Les critères sociaux doivent être liés à l’objet du marché ou à ses conditions d’exécution.

Le Conseil d’Etat rappelle qu’en vertu des articles 52 de l’ordonnance du 23 juillet 2015 et 62 du décret du 25 mars 2016, l’acheteur peut mettre en oeuvre des critères comprenant des aspects sociaux pour sélectionner l’offre économiquement la plus avantageuse, mais uniquement à la condition qu’ils soient liés à l’objet du marché ou à ses conditions d’exécution.

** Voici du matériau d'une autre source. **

(** A section that lists the same subsection heading twice. *)
Definition repeated_heading_fs : FS :=
  {| test_dir := test_dir titled_fs;
     title_dir := title_dir titled_fs;
     outline_dir := outline_dir titled_fs;
     abstract_dir := [];
     references_dir :=
       [(py "9901.001", [(py "Methods", [py "* [1] Attention"])])];
     subsections_dir :=
       [(py "9901.001",
         {| s_paper_id := py "9901.001";
            s_sections :=
              [(py "Methods", [py "Attention Heads"; py "Attention Heads"])]
         |})];
     content_dir := []; train_dir := []; final_dir := [] |}.
(* ------------------------------------------------------------------ *)
(** * Properties *)

(** ** String primitives *)

Lemma str_eqb_eq (a b : str) : str_eqb a b = true <-> a = b.
Proof.
  unfold str_eqb. destruct (list_eq_dec ascii_dec a b); split; congruence.
Qed.

Lemma str_eqb_refl (a : str) : str_eqb a a = true.
Proof. now apply str_eqb_eq. Qed.

Lemma str_eqb_neq (a b : str) : str_eqb a b = false <-> a <> b.
Proof.
  unfold str_eqb. destruct (list_eq_dec ascii_dec a b); split; congruence.
Qed.

Lemma lstrip_head (s r : str) (c : ascii) :
  lstrip s = c :: r -> isspace c = false.
Proof.
  induction s as [|a s IH]; simpl; [discriminate|].
  destruct (isspace a) eqn:E; [exact IH|].
  intros H. injection H as <- _. exact E.
Qed.

Lemma lstrip_idem (s : str) : lstrip (lstrip s) = lstrip s.
Proof.
  induction s as [|a s IH]; simpl; [reflexivity|].
  destruct (isspace a) eqn:E; [exact IH|]. simpl. now rewrite E.
Qed.

Lemma rstrip_cons_head (c : ascii) (s : str) :
  isspace c = false -> exists r, rstrip (c :: s) = c :: r.
Proof.
  intros E. simpl. destruct (rstrip s).
  - rewrite E. now exists [].
  - now eexists.
Qed.

Lemma rstrip_idem (s : str) : rstrip (rstrip s) = rstrip s.
Proof.
  induction s as [|c s IH]; simpl; [reflexivity|].
  destruct (rstrip s) as [|d r] eqn:E.
  - destruct (isspace c) eqn:Ec; simpl; [reflexivity|]. now rewrite Ec.
  - change (rstrip (c :: d :: r)) with
      (match rstrip (d :: r) with
       | [] => if isspace c then [] else [c]
       | x => c :: x
       end).
    now rewrite IH.
Qed.

Lemma lstrip_strip (s : str) : lstrip (strip s) = strip s.
Proof.
  unfold strip. destruct (lstrip s) as [|c r] eqn:E; [reflexivity|].
  pose proof (@lstrip_head s r c E) as Hc.
  destruct (@rstrip_cons_head c r Hc) as [r' ->].
  simpl. now rewrite Hc.
Qed.

Lemma strip_idem (s : str) : strip (strip s) = strip s.
Proof.
  unfold strip at 1. rewrite lstrip_strip. unfold strip.
  apply rstrip_idem.
Qed.

Lemma startswith_app (p s : str) : startswith (p ++ s) p = true.
Proof.
  induction p as [|a p IH]; simpl; [now destruct s|].
  now rewrite Ascii.eqb_refl.
Qed.

Lemma startswith_spec (s p : str) :
  startswith s p = true <-> exists r, s = p ++ r.
Proof.
  split.
  - revert s. induction p as [|a p IH]; intros s H.
    + now exists s.
    + destruct s as [|b s]; simpl in H; [discriminate|].
      apply andb_true_iff in H as [Hab H].
      apply Ascii.eqb_eq in Hab as ->.
      destruct (IH _ H) as [r ->]. now exists r.
  - intros [r ->]. apply startswith_app.
Qed.

Lemma endswith_spec (s p : str) :
  endswith s p = true <-> exists r, s = r ++ p.
Proof.
  unfold endswith. rewrite startswith_spec. split.
  - intros [r H]. exists (rev r).
    rewrite <- (rev_involutive s), H, rev_app_distr.
    now rewrite rev_involutive.
  - intros [r ->]. exists (rev r). apply rev_app_distr.
Qed.

(** ** The unbounded correction loop *)

Section WhileTrueFacts.
Context {client : Client}.
Variable verify : str -> bool.
Variable correction_message : str.
Variable max_tokens : option nat.

Let loop := while_true verify correction_message max_tokens.
Let run := returns verify correction_message max_tokens.

(** A run that returns after [n] calls is computed by any fuel from [n]
    on. *)
Lemma returns_while_true w messages r w' n :
  run w messages r w' n ->
  forall fuel, n <= fuel -> loop fuel w messages = Some (r, w').
Proof.
  induction 1 as [w messages response w' Hc Hv
                 |w messages w' Hc
                 |w messages response w1 r w' n Hc Hv Hrun IH];
    intros fuel Hle; (destruct fuel as [|fuel]; [lia|]);
    unfold loop; cbn [while_true]; rewrite Hc.
  - now rewrite Hv.
  - reflexivity.
  - rewrite Hv. apply IH. lia.
Qed.

(** What the fuelled loop computes is a run that returns. *)
Lemma while_true_returns (fuel : nat) :
  forall w messages r w',
    loop fuel w messages = Some (r, w') ->
    exists n, n <= fuel /\ run w messages r w' n.
Proof.
  induction fuel as [|fuel IH]; intros w messages r w' H; [discriminate|].
  unfold loop in H. cbn [while_true] in H.
  destruct (create w messages max_tokens) as [[response|] w1] eqn:Ec.
  - destruct (verify (strip response)) eqn:Ev.
    + injection H as <- <-. exists 1. split; [lia|].
      now apply returns_verified.
    + apply IH in H as (n & Hn & Hrun). exists (S n). split; [lia|].
      now apply returns_corrected with (response := response) (w1 := w1).
  - injection H as <- <-. exists 1. split; [lia|].
    now apply returns_raised.
Qed.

Le lien avec l’objet du marché public ou à ses conditions d’exécution s’apprécie conformément à l’article 38 de l’ordonnance aux termes duquel :  » Sont réputées liées à l’objet du marché public les conditions d’exécution qui se rapportent aux travaux, fournitures ou services à fournir en application du marché public, à quelque égard que ce soit et à n’importe quel stade de leur cycle de vie, y compris les facteurs intervenant dans le processus spécifique de production, de fourniture ou de commercialisation de ces travaux, fournitures ou services ou un processus spécifique lié à un autre stade de leur cycle de vie, même lorsque ces facteurs ne ressortent pas des qualités intrinsèques de ces travaux, fournitures ou services « .

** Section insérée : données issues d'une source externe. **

(** X2. A listed note that is no longer in the collection stops the run
    while the groups are built: the error shown is the collection's error
    for the first such identifier in listing order, [_tag_duplicates]
    returns [None], and nothing else has changed: no note is written, the
    views are not reset. *)
Theorem run_stops_at_first_missing self w found x rest :
  findNotes w (anki_filter self) = Ok (found ++ x :: rest) →
  present w found →
  notes w !! x = None →
  _tag_duplicates self w
  = (showInfo ("Error while locating duplicates: " +:+ not_found_msg w x) w,
     Ok None).
Proof.
  intros Hfind Hfound Hx.
  unfold _tag_duplicates, bind, _collect_note_ids. rewrite Hfind.
  unfold _group_duplicates.
  by rewrite (group_loop_first_missing self w found x rest Hfound Hx).
Qed.

(** * More on the tagger *)

Section tagger_failure.
Context (self : DuplicateTaggerWindow) (tag : string).

Lemma tag_all_missing ids w x :
  notes w !! x = None → notes (tag_all tag ids w) !! x = None.
Proof.
  intros Hx. rewrite tag_all_lookup. case_decide; by rewrite Hx.
Qed.

Lemma tag_notes_stops key_display tagged x rest : ∀ acc w,
  present w tagged → notes w !! x = None →
  tag_notes tag key_display (tagged ++ x :: rest) acc w
  = (tag_all tag tagged w, Raise (NotFoundError (not_found_msg w x))).
Proof.
  induction tagged as [|y tagged IH]; intros acc w Hall Hx.
  - cbn [app tag_notes]. unfold bind, tag_note, getNote. by rewrite Hx.
  - apply Forall_cons in Hall as [[note Hy] Hall].
    cbn [app tag_notes]. unfold bind, tag_note, getNote. rewrite Hy.
    assert (flush y (addTag tag note) w = tag_in_store tag w y) as ->.
    { unfold tag_in_store. by rewrite Hy. }
    rewrite IH.
    + rewrite tag_all_cons. unfold tag_in_store at 2. by rewrite Hy.
    + by apply (present_tag_all tag [y] tagged w).
    + by apply (tag_all_missing [y] w x).
Qed.

Lemma tag_buckets_stops duplicates : ∀ acc w tagged x rest,
  displayable self duplicates →
  tag_plan duplicates = tagged ++ x :: rest →
  present w tagged → notes w !! x = None →
  tag_buckets self tag duplicates acc w
  = (tag_all tag tagged w, Raise (NotFoundError (not_found_msg w x))).
Proof.
  induction duplicates as [|item rest_d IH];
    intros acc w tagged x rest Hdisp Hplan Hall Hx.
  - by destruct tagged.
  - apply Forall_cons in Hdisp as [Hitem Hdisp].
    rewrite tag_plan_cons in Hplan.
    assert ((∃ l, to_tag item.2 = tagged ++ x :: l)
            ∨ (∃ l, tagged = to_tag item.2 ++ l
                    ∧ tag_plan rest_d = l ++ x :: rest)) as [[l Hl]|[l [-> Hl]]].
    { apply app_eq_app in Hplan as [l [[Hl1 Hl2]|[Hl1 Hl2]]].
      - destruct l as [|z l].
        + right. exists []. simpl in Hl2.
          rewrite app_nil_r in Hl1. by rewrite app_nil_r, Hl1.
        + injection Hl2 as <- _. left. by exists l.
      - right. by exists l. }
    + (* the missing note is in this bucket *)
      cbn [tag_buckets]. unfold bind, tag_bucket.
      rewrite decide_False.
      2:{ intros Hlen. unfold to_tag in Hl. rewrite decide_True in Hl by done.
          by destruct tagged. }
      destruct (key_display_of_ok self item.1 Hitem) as [kd Hkd].
      unfold bind, lift. rewrite Hkd.
      unfold to_tag in Hl. case_decide; [by destruct tagged|].
      rewrite Hl. by rewrite tag_notes_stops.
    + (* this bucket is tagged whole *)
      apply Forall_app in Hall as [Hhere Hl_present].
      cbn [tag_buckets]. unfold bind.
      rewrite tag_bucket_ok by done.
      rewrite (IH _ _ l x rest); [|done..| |].
      * rewrite tag_all_app.
        by destruct (tag_all_frame tag (to_tag item.2) w)
          as (_ & _ & _ & _ & ->).
      * by apply present_tag_all.
      * by apply tag_all_missing.
Qed.
End tagger_failure.

(** X3. When the tagger comes to a note that is no longer in the
    collection it raises the collection's error for that note: the notes
    before it in the tagger's order (buckets in dictionary order, each
    sorted, least identifier left out) are written and labelled, that
    note and the ones after it are left as they were. *)
Theorem tagger_stops_at_first_missing self duplicates tag w tagged x rest :
  displayable self duplicates →
  tag_plan duplicates = tagged ++ x :: rest →
  present w tagged →
  notes w !! x = None →
  ∃ w',
    _apply_tag_to_duplicates self duplicates tag w
    = (w', Raise (NotFoundError (not_found_msg w x)))
    ∧ new_writes w w' = tagged
    ∧ (∀ y, y ∈ tagged → labelled tag w w' y)
    ∧ (∀ y, y ∉ tagged → untouched w w' y)
    ∧ shown w' = shown w.
Proof.
  intros Hdisp Hplan Hall Hx. exists (tag_all tag tagged w).
  unfold labelled, untouched. rewrite tag_all_new_writes by done.
  split_and!.
  - unfold _apply_tag_to_duplicates, bind.
    by rewrite (tag_buckets_stops self tag duplicates _ w tagged x rest).
  - done.
  - intros y Hy. split; [done|].
    unfold present in Hall. rewrite Forall_forall in Hall.
    destruct (Hall y Hy) as [note Hnote]. exists note. split; [done|].
    rewrite tag_all_lookup, decide_True by done. by rewrite Hnote.
  - intros y Hy. split; [done|]. rewrite tag_all_lookup.
    by rewrite decide_False.
  - by destruct (tag_all_frame tag tagged w) as (-> & _).
Qed.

Le Conseil d’Etat estime que des critères sociaux, relatifs notamment à l’emploi, aux conditions de travail ou à l’insertion professionnelle des personnes en difficulté, peuvent concerner toutes les activités des entreprises candidates, pour autant qu’elles concourent à la réalisation des prestations prévues par le marché.

Les critères sociaux ne doivent pas permettre d’évaluer la politique générale d’une entreprise en matière sociale.

Selon la Haute Juridiction, les dispositions précitées ne permettent pas  » l’utilisation d’un critère relatif à la politique générale de l’entreprise en matière sociale, apprécié au regard de l’ensemble de son activité et indistinctement applicable à l’ensemble des marchés de l’acheteur, indépendamment de l’objet ou des conditions d’exécution propres au marché en cause « .

Le Conseil d’Etat en conclut dans cette affaire que le critère en cause  » ne concerne pas seulement les conditions dans lesquelles les entreprises candidates exécuteraient l’accord-cadre en litige mais porte sur l’ensemble de leur activité et a pour objectif d’évaluer leur politique générale en matière sociale, sans s’attacher aux éléments caractérisant le processus spécifique de réalisation des travaux d’impression prévus par le contrat « .

Il valide la position adoptée par le juge des référés, lequel a annulé la procédure au motif que le critère de l’espèce n’a pas un lien suffisant avec l’objet du marché ou ses conditions d’exécution.

Les acheteurs sont tenus à une plus grande vigilance lorsqu’ils décident de recourir à un critère de performance en matière de responsabilité sociale. L’utilisation de ce type de critère ne doit pas être systématisée au titre d’une politique  » Achats Durables  » adoptée en interne, elle doit être pertinente en fonction des caractéristiques du marché et ses conditions d’exécution.